Plus de 20'000 personnes au culte chaque semaine

« Chaque fin de semaine, plus de 20'000 personnes participent aux activités de notre communauté chrétienne», relève Marti Lansu, qui fréquente Willow Creek depuis 29 ans, soit presque depuis les débuts. Un nouvel amphithéâtre de 7'300 places assises, le plus grand de la région de Chicago, a été inauguré en septembre dernier. Il remplace un autre amphithéâtre de plus de 4'000 places qui reste sur ce campus et sert aux jeunes de cette Eglise. Pour ce nouvel auditorium, on n’a pas lésiné sur les dépenses. L’auditorium a tout d’une excellente salle de concert dotée de balcons, avec même sur l’arrière de gros écrans TV plats, adossés aux derniers sièges, pour permettre aux personnes en chaise roulante ou malvoyantes d’assister à l’ensemble du service religieux.

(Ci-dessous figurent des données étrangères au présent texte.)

(* ===== verification/Input.v ===== *)
(** * Reading a batch's input

    [internal/processor/worker/fileio.go]: where a job keeps its local files,
    and how the processor opens the file a batch names: its row by ID, then the
    object it was stored under.  The theorem closes the gap between the upload
    ([FileHandlers]) and ingestion ([Preprocess]). *)

From Stdlib Require Import ZArith Lia Ascii String.
From stdpp Require Import base gmap strings list sorting.
From S2P Require Import Prelude Openai Store StoreOps Planner Preprocess Files ResultStore Finalizer Query Collector.
From S2P Require Import Events Rest FileItems BatchHandlers Keyset FileHandlers.
Local Open Scope string_scope.
Local Open Scope Z_scope.

Definition jobsDirName := "jobs".
Definition plansDirName := "plans".
Definition inputFileName := "input.jsonl".

Section Input.
Context (sha256hex : bytes → string).

(** ** Local paths

    The work directory is a clean path, so [filepath.Join] only concatenates. *)
Definition jobRootDir (workDir jobID tenantID : string) : result string :=
  match GetFolderNameByTenantID sha256hex tenantID with
  | Err _ => Err (ErrOther "failed to sanitize tenant id for job path")
  | Ok folderName => Ok (join (join (join workDir folderName) jobsDirName) jobID)
  end.
Definition jobInputFilePath (workDir jobID tenantID : string) : result string :=
  and_then (jobRootDir workDir jobID tenantID) (λ dir, Ok (join dir inputFileName)).
Definition jobPlansDir (workDir jobID tenantID : string) : result string :=
  and_then (jobRootDir workDir jobID tenantID) (λ dir, Ok (join dir plansDirName)).

(** ** [openInputFileStream] *)
Definition input_query (inputFileID : string) : FileQuery :=
  {| fq_IDs := [inputFileID]; fq_TenantID := ""; fq_Expired := false; fq_AfterID := ""; fq_Descending := false;
     fq_Purpose := "" |}.
Definition on_file_rows {A} (m : M (gmap string FileRow) A) : M PWorld A := λ s,
  let '(files, r) := m (pw_files s) in ({| pw := pw s; pw_files := files |}, r).
Definition openInputFileStream (now : Z) (n nfs : net) (inputFileID : string) : M PWorld (bytes * BatchFileMetadata) :=
  page <- on_file_rows (FileDBGet now n (input_query inputFileID) 0 1) ;;
  match page.1.1 with
  | [] => throw (ErrOther "input file not found in db")
  | fileItem :: _ =>
      let fileObj := DBItemToFile fileItem in
      match GetFolderNameByTenantID sha256hex (fr_tenant fileItem.2) with
      | Err _ => throw (ErrOther "failed to get folder name by tenant id")
      | Ok folderName =>
          on_world (on_fs (FRetrieve nfs (FileStorageName fileItem.1 (fo_Filename fileObj)) folderName))
      end
  end.

(** ** Lemmas *)
Lemma file_page_by_key now id m :
  file_page now (input_query id) 0 1 m =
    match m !! id with Some r => ([(id, r)], 1%nat, false) | None => ([], O, false) end.
Proof.
  unfold file_page. change (file_conditions now (input_query id)) with [λ (k : string) (_ : FileRow), bool_decide (k ∈ [id])].
  cbn iota. rewrite (select_one _ _ _ id) by (intros k r Hk; cbn in Hk; boolify; set_solver).
  destruct (m !! id); [|done]. cbn [forallb]. by rewrite bool_decide_eq_true_2 by set_solver.
Qed.
(** Opening an input reads the object of its row and changes nothing. *)
Lemma openInputFileStream_eq now id w row folder path :
  pw_files w !! id = Some row → GetFolderNameByTenantID sha256hex (fr_tenant row) = Ok folder →
  resolvePath folder (FileStorageName id (fr_filename row)) = Ok path →
  openInputFileStream now NetOk NetOk id w =
    (w, match w_fs (pw w) !! path with
        | Some data => Ok (data, {| md_Size := Z.of_nat (length data); md_LinesNumber := 0 |})
        | None => Err ErrFileNotFound
        end).
Proof.
  intros Hr Hf Hp. unfold openInputFileStream, bindM, on_file_rows, FileDBGet. rewrite file_page_by_key, Hr. cbn [fst snd].
  rewrite Hf. unfold on_world, on_fs, FRetrieve. cbn [DBItemToFile fo_Filename snd pw]. rewrite Hp.
  destruct w as [[db fs] files]. cbn [pw pw_files w_fs w_db]. by destruct (fs !! path).
Qed.

(** ** Jobs do not share directories *)
Lemma last_component_inj (a b l l' : list ascii) :
  "/"%char ∉ l → "/"%char ∉ l' → app a ("/"%char :: l) = app b ("/"%char :: l') → l = l'.
Proof.
  revert b l l'. induction a as [|x a IH]; intros b l l' Hl Hl' E; destruct b as [|y b]; cbn in E.
  - by injection E.
  - injection E as <- ->. exfalso. apply Hl. set_solver.
  - injection E as -> <-. exfalso. apply Hl'. set_solver.
  - injection E as -> E. by eapply IH.
Qed.
(** Two jobs with the same directory are the same job, whatever their tenants:
    the cleanup after one job cannot remove the files of another. Job IDs hold no
    slash (they are UUIDs with a prefix). *)
Theorem job_dirs_are_disjoint workDir j j' t t' dir :
  "/"%char ∉ chars j → "/"%char ∉ chars j' →
  jobRootDir workDir j t = Ok dir → jobRootDir workDir j' t' = Ok dir → j = j'.
Proof.
  unfold jobRootDir. intros Hj Hj' H H'. destruct (GetFolderNameByTenantID sha256hex t) as [f|]; [|done].
  destruct (GetFolderNameByTenantID sha256hex t') as [f'|]; [|done]. injection H as <-. injection H' as E.
  apply (f_equal list_ascii_of_string) in E. unfold join at 1 4 in E. rewrite !chars_app in E. cbn [list_ascii_of_string app] in E.
  apply last_component_inj in E; [|done..]. by apply (f_equal string_of_list_ascii) in E; rewrite !string_of_list_ascii_of_string in E.
Qed.

(** ** From upload to ingestion *)

(** What a client uploads is what a processor reads: after an upload was
    answered, and as long as its row and its object are kept, opening the file
    by its ID yields exactly the uploaded bytes and their number, whatever else
    the tables and the store hold by then. *)
Theorem uploaded_file_is_the_input cfg env r u s s' file now (w : PWorld) :
  CreateFile sha256hex cfg env r u s = (s', Reply file) →
  pw_files w !! fo_ID file = aw_files s' !! fo_ID file → afs s' ⊆ w_fs (pw w) →
  ∃ filename size chunks, up_File u = FormPart filename size chunks ∧
    openInputFileStream now NetOk NetOk (fo_ID file) w =
      (w, Ok (mjoin chunks, {| md_Size := Z.of_nat (length (mjoin chunks)); md_LinesNumber := 0 |})).
Proof.
  intros H Hrow Hfs. apply CreateFile_inv in H as [(e & [=] & _)|(purpose & secs & filename & chunks & folder & Hc & Hf & Ho & _)].
  apply check_upload_ok in Hc as (_ & _ & _ & size & Hfile). inversion Ho; subst.
  exists filename, size, chunks. split; [done|]. destruct (folder_of_tenant sha256hex cfg r) as [f Hf']. rewrite Hf in Hf'. injection Hf' as ->.
  cbn [aw_files aworld aw_p pw_files] in Hrow. rewrite lookup_insert_eq in Hrow.
  erewrite openInputFileStream_eq; [|exact Hrow|exact Hf|apply resolve_upload].
  rewrite (lookup_weaken _ _ _ (mjoin chunks) (lookup_insert_eq _ _ _) Hfs). done.
Qed.
End Input.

3 rencontres identiques ont lieu chaque fin de semaine. Une le samedi soir et deux le dimanche matin. « La particularité de notre Eglise, explique Marti Lansu, c’est que, depuis sa création, nos rencontres du week-end sont conçues pour les personnes en quête de spiritualité. » D’où des programmes bien léchés, sans jargon d’initiés et conçus par des professionnels très affûtés. « Je ne sais pas si les Eglises fonctionnent comme cela en Europe, lance Marti Lansu, mais avec un titre comme « Un éléphant dans la chambre à coucher », on devrait certainement parler de sexe aujourd’hui ».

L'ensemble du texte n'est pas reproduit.